At 20 you probably dont need to take any PH, but would it help you get bigger faster? yes

Would it mess you up long term? Most likely not.

----------


## Bryan2

yeah dude taking steroids at a young will **** you up.


Trust me on this one

as far as something horrible......doubt it


but when your older youll see the difference way lower natural test levels

if you ever stop working out and fall into different priorities in life(job or family and whatnot) you will sure pack on the flab a whole lot quicker when your in your late 30s-40s

and youll notice a change in your overall look at the world it really does mess with much more on a mental level as well man

So again its prollyt not gonna hurt you in a horrble sense but shit dude just live life NOTHING is gonna change for you if you get bigger in a few months vs doing normally and it taking a year. your not going to get anywhere quicker with the I want it now point of view

----------


## Ashop

> At 21 I would just stick with creatine and protein. Your test levels are still at their highest point and you do not want to cause damage to yourself in the future.........jmo.............


Thats real good honest advice. At 21 your natural hormones are raging. Use them to your advantage..FOOD,,DIET,,TRAINING,,DETERMINATION is all that you need.

----------


## Kibble

You can get an anti-estrogen prohormone and get gyno. Epistane is a popular one, but it can cause rebound gyno. Many times people get gyno post cycle because their hormones are racing back to optimal levels. What is most importand is to use an AI during cycle and pct. Taper it down towards the end. There are several supplements and such to keep your estrogen level in check.
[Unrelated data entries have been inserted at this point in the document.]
(** What [with_suffix] returns for a non-empty suffix: a well-formed
    path with the same root and at least one component. *)
Lemma with_suffix_well_formed (p q : PathLib.Path) (sfx : str) :
  well_formed p = true -> nonempty sfx = true ->
  PathLib.with_suffix p sfx = Some q ->
  well_formed q = true /\ PathLib.root q = PathLib.root p /\ PathLib.parts q <> [].
Proof.
  intros Hwf Hne. unfold PathLib.with_suffix.
  destruct (mem_char PathLib.sep sfx) eqn:Hsep; [discriminate|].
  rewrite Hne. cbn [andb].
  destruct (negb (PathLib.starts_with_dot sfx)) eqn:Hstart; [discriminate|].
  destruct (str_eqb sfx (lit ".")) eqn:Hdot; [discriminate|]. cbn [orb].
  destruct (nonempty (PathLib.name p)) eqn:Hname; [|discriminate].
  destruct (name_is_component p Hwf Hname) as [Hnn Hc].
  intros [= <-]. cbn [PathLib.root PathLib.parts]. split; [|split].
  - unfold well_formed in *. cbn [PathLib.root PathLib.parts].
    apply andb_true_iff in Hwf as [Hr Hp]. rewrite Hr. cbn [andb].
    rewrite forallb_app, forallb_removelast by assumption. cbn [forallb andb].
    rewrite andb_true_r. unfold component in *.
    apply andb_true_iff in Hc as [_ Hs]. apply negb_true_iff in Hs.
    unfold PathLib.keep_component.
    destruct (nonempty (PathLib.suffix p)).
    + rewrite nonempty_app_r, not_dot_app, mem_char_app, mem_char_take, Hsep by assumption.
      reflexivity.
    + rewrite nonempty_app_r, not_dot_app, mem_char_app, Hs, Hsep by assumption.
      reflexivity.
  - reflexivity.
  - intros E. destruct (removelast (PathLib.parts p)); discriminate.
Qed.

Lemma create_filename_well_formed (ns : LocMaps.NameSegments) (part num : option str)
      (extension : str) (filename : PathLib.Path) :
  nonempty extension = true ->
  LocMaps.create_filename ns part num extension = Some filename ->
  well_formed filename = true /\ PathLib.parts filename <> [].
Proof.
  intros Hne. unfold LocMaps.create_filename.
  destruct (str_eqb extension (lit ".log")); intros H;
    apply with_suffix_well_formed in H as (H1 & _ & H2);
    auto using of_strs_well_formed.
Qed.
Lemma create_axis_ignores_nan_witness :
  create_axis [F64.one; F64.nan; F64.of_Z 3] (BinsInt 10) None module_state
  = create_axis [F64.one; F64.of_Z 3] (BinsInt 10) None module_state.
Proof.
  apply (create_axis_ignores_nan F64.one [F64.nan; F64.of_Z 3] (BinsInt 10) None
           module_state).
  reflexivity.
Defined.
(** ** _flatten_2d_hist *)

(** X7.  Flattening a two-dimensional histogram with weighted storage
    gives a new histogram on the regular axis [(n, 0, n)], [n] the number
    of cells, that holds the values and variances of the cells in the
    same (row-major) order and nothing in its flow cells; the histogram
    given and everything else in the store are left as they are. *)
Theorem flatten_2d_hist_keeps_cells r s :
  flattenable (deref s r) -> storage (deref s r) = Weight ->
  let n := Z.of_nat (length (view (deref s r))) in
  exists s',
    _flatten_2d_hist r s = (Ok (next_id s), s') /\
    deref s' (next_id s)
    = mkHistogram [Regular n F64.zero (F64.of_Z n)] Weight (view (deref s r))
        [zero_cell; zero_cell] /\
    (forall x, x <> next_id s -> hists s' !! x = hists s !! x) /\
    dicts s' = dicts s /\ calls s' = calls s /\ warns s' = warns s.
Proof.
  intros Hfl _ n. unfold flattenable in Hfl. unfold _flatten_2d_hist.
  rewrite run_bind, run_get_hist.
  destruct (axes (deref s r)) as [|a0 [|a1 ?]]; try done.
  rewrite bool_decide_eq_true_2 by done.
  unfold new_hist. rewrite run_bind, run_fresh. simpl.
  eexists. split; [reflexivity|]. simpl. unfold deref. simpl.
  rewrite lookup_insert_eq. simpl. unfold values, variances. rewrite zip_fst_snd.
  subst n. rewrite Hfl. split; [done|]. split; [|done].
  intros x Hx. by rewrite lookup_insert_ne.
Qed.

Lemma flatten_2d_hist_keeps_cells_witness :
  let s := (new_hist (hist_2d 3 (F64.one, F64.half)) module_state).2 in
  exists s',
    _flatten_2d_hist 4 s = (Ok 5, s') /\
    deref s' 5 = mkHistogram [Regular 1 F64.zero F64.one] Weight [(F64.one, F64.half)]
                   [zero_cell; zero_cell] /\
    (forall x, x <> 5 -> hists s' !! x = hists s !! x) /\
    dicts s' = dicts s /\ calls s' = calls s /\ warns s' = warns s.
Proof.
  intros s. apply (flatten_2d_hist_keeps_cells 4 s); reflexivity.
Defined.

(** X8.  A histogram with fewer than two axes cannot be flattened: the
    second axis is missing, [IndexError] is raised and nothing is
    changed. *)
Theorem flatten_2d_hist_needs_two_axes r s :
  length (axes (deref s r)) < 2 -> _flatten_2d_hist r s = (Raise IndexError, s).
Proof.
  intros Hlen. unfold _flatten_2d_hist. rewrite run_bind, run_get_hist.
  destruct (axes (deref s r)) as [|a0 [|a1 ?]]; try done. simpl in Hlen. lia.
Qed.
I do not approve of you using prohormones... but I do not want you to go into anything blind. If you start too early, you will suffer in the end. By the time you realize that all of the vets and mods were right, it will be too late

----------


## Ripped Mass

> You can get an anti-estrogen prohormone and get gyno. Epistane is a popular one, but it can cause rebound gyno. Many times people get gyno post cycle because their hormones are racing back to optimal levels. What is most importand is to use an AI during cycle and pct. Taper it down towards the end. There are several supplements and such to keep your estrogen level in check.
> 
> I do not approve of you using prohormones... but I do not want you to go into anything blind. If you start too early, you will suffer in the end. By the time you realize that all of the vets and mods were right, it will be too late


Take this advice young buck, when I was about your age I was introduced to PH by a buddy, and it I was thinking like alot of us do, well its not juice so it is not bad for you especially if they sell it at the store. I was taking PH like candy, I dont even remember if I ever cycled off, maybe with some tribulus but thats it,was partying all the time with booze and what not, luckily I never jacked my liver up (although had elevated enzymes once but went back to normal) or had any testosterone problems, but I definitely had some gyno before I ever hit the needle.

----------


## Okinawa_Power

> i thought only things labeled as a 'steroid' can fcuk u up in the future. I thought that was one of the big differences between ph's and steroids. am i wrong here?! i mean, im only gonna be 20 in a week and when i posted about taking ph's, no one ever told me not to take them. What the heck papa?!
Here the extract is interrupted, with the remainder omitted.